(* ===== verification/BufPool.v ===== *)
(** * Buffer pools (system/bfpalloc.c, bfpfree.c, bufget.c, buffree.c,
      include/bufpool.h)

    A [struct poolbuf] is two words in front of each buffer: [next] at offset 0
    and [poolid] at offset 4. *)

From S2P Require Import Prelude Prog Queue Interrupt Memory Kernel Thread Semaphore Sys.

Definition roundword (b : Z) : Z := Z.land (u32 (3 + b)) (Z.lnot 3).

Definition isbadpool (s : sysst) (p : Z) : bool :=
  (NPOOL <=? p) || (p <? 0)
  || match bfptab s !! p with
     | Some e => bool_decide (bf_state e = BFPFREE)
     | None => true
     end.

Definition set_bf_state (v : bfpstate) (e : bfpentry) : bfpentry :=
  mkbfpentry v (bf_bufsize e) (bf_nbuf e) (bf_head e) (bf_next e) (bf_freebuf e).
Definition set_bf_size (bufsize nbuf : Z) (e : bfpentry) : bfpentry :=
  mkbfpentry (bf_state e) bufsize nbuf (bf_head e) (bf_next e) (bf_freebuf e).
Definition set_bf_head (v : Z) (e : bfpentry) : bfpentry :=
  mkbfpentry (bf_state e) (bf_bufsize e) (bf_nbuf e) v (bf_next e) (bf_freebuf e).
Definition set_bf_next (v : Z) (e : bfpentry) : bfpentry :=
  mkbfpentry (bf_state e) (bf_bufsize e) (bf_nbuf e) (bf_head e) v (bf_freebuf e).
Definition set_bf_freebuf (v : Z) (e : bfpentry) : bfpentry :=
  mkbfpentry (bf_state e) (bf_bufsize e) (bf_nbuf e) (bf_head e) (bf_next e) v.

(** The first free pool from [id] on, or NPOOL. *)
Fixpoint find_pool (n : nat) (id : Z) : prog sysst Z :=
  match n with
  | O => mret id
  | S n =>
      e ← bf id;
      if decide (bf_state e = BFPFREE) then mret id else find_pool n (id + 1)
  end.

(** The loop that links the buffers. *)
Fixpoint link_bufs (n : nat) (bufptr id bufsize : Z) : prog sysst unit :=
  match n with
  | O => mret tt
  | S n =>
      store (u32 (bufptr + 4)) id;;
      store bufptr (u32 (bufptr + bufsize));;
      link_bufs n (u32 (bufptr + bufsize)) id bufsize
  end.

Definition bfpalloc (bufsize nbuf : Z) : prog sysst Z :=
  let bufsize := u32 (roundword bufsize + 8) in
  if (POOL_MAX_BUFSIZE <? bufsize) || (bufsize <? POOL_MIN_BUFSIZE)
     || (POOL_MAX_NBUFS <? nbuf) || (nbuf <? 1)
  then mret SYSERR
  else
    im ← kcall k_disable;
    id ← find_pool (Z.to_nat NPOOL) 0;
    if id =? NPOOL then kcall (k_restore im);; mret SYSERR
    else
      upd_bf id (set_bf_state BFPUSED);;
      fb ← kcall (semcreate 0);
      upd_bf id (set_bf_freebuf fb);;
      if fb =? u32 SYSERR then kcall (k_restore im);; mret SYSERR
      else
        kcall (k_restore im);;
        upd_bf id (set_bf_size bufsize nbuf);;
        bufptr ← kcall (k_memget (u32 (nbuf * bufsize)));
        upd_bf id (set_bf_next (u32 bufptr));;
        upd_bf id (set_bf_head (u32 bufptr));;
        link_bufs (Z.to_nat nbuf) (u32 bufptr) id bufsize;;
        e ← bf id;
        kcall (signaln (bf_freebuf e) nbuf);;
        mret id.

Definition bfpfree (id : Z) : prog sysst Z :=
  bad ← gets (fun s => isbadpool s id);
  if (bad : bool) then mret SYSERR
  else
    im ← kcall k_disable;
    upd_bf id (set_bf_state BFPFREE);;
    e ← bf id;
    r ← kcall (k_memfree (bf_head e) (u32 (bf_nbuf e * bf_bufsize e)));
    if r =? SYSERR then kcall (k_restore im);; mret SYSERR
    else
      e ← bf id;
      r ← kcall (semfree (bf_freebuf e));
      if r =? SYSERR then kcall (k_restore im);; mret SYSERR
      else kcall (k_restore im);; mret OK.

Definition bufget (poolid : Z) : prog sysst Z :=
  bad ← gets (fun s => isbadpool s poolid);
  if (bad : bool) then mret SYSERR
  else
    im ← kcall k_disable;
    e ← bf poolid;
    kcall (wait (bf_freebuf e));;
    e ← bf poolid;
    let bufptr := bf_next e in
    next ← load bufptr;
    upd_bf poolid (set_bf_next next);;
    kcall (k_restore im);;
    store bufptr bufptr;;
    mret (u32 (bufptr + 8)).

Definition buffree (buffer : Z) : prog sysst Z :=
  let bufptr := u32 (buffer - 8) in
  w ← load (u32 (bufptr + 4));
  let poolid := i32 w in
  bad ← gets (fun s => isbadpool s poolid);
  if (bad : bool) then mret SYSERR
  else
    next ← load bufptr;
    if negb (next =? bufptr) then mret SYSERR
    else
      im ← kcall k_disable;
      e ← bf poolid;
      store bufptr (bf_next e);;
      upd_bf poolid (set_bf_next bufptr);;
      kcall (k_restore im);;
      e ← bf poolid;
      kcall (signaln (bf_freebuf e) 1);;
      mret OK.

:::

Find each line above with the string "bfpalloc", then report how many there are. Write only the number.

2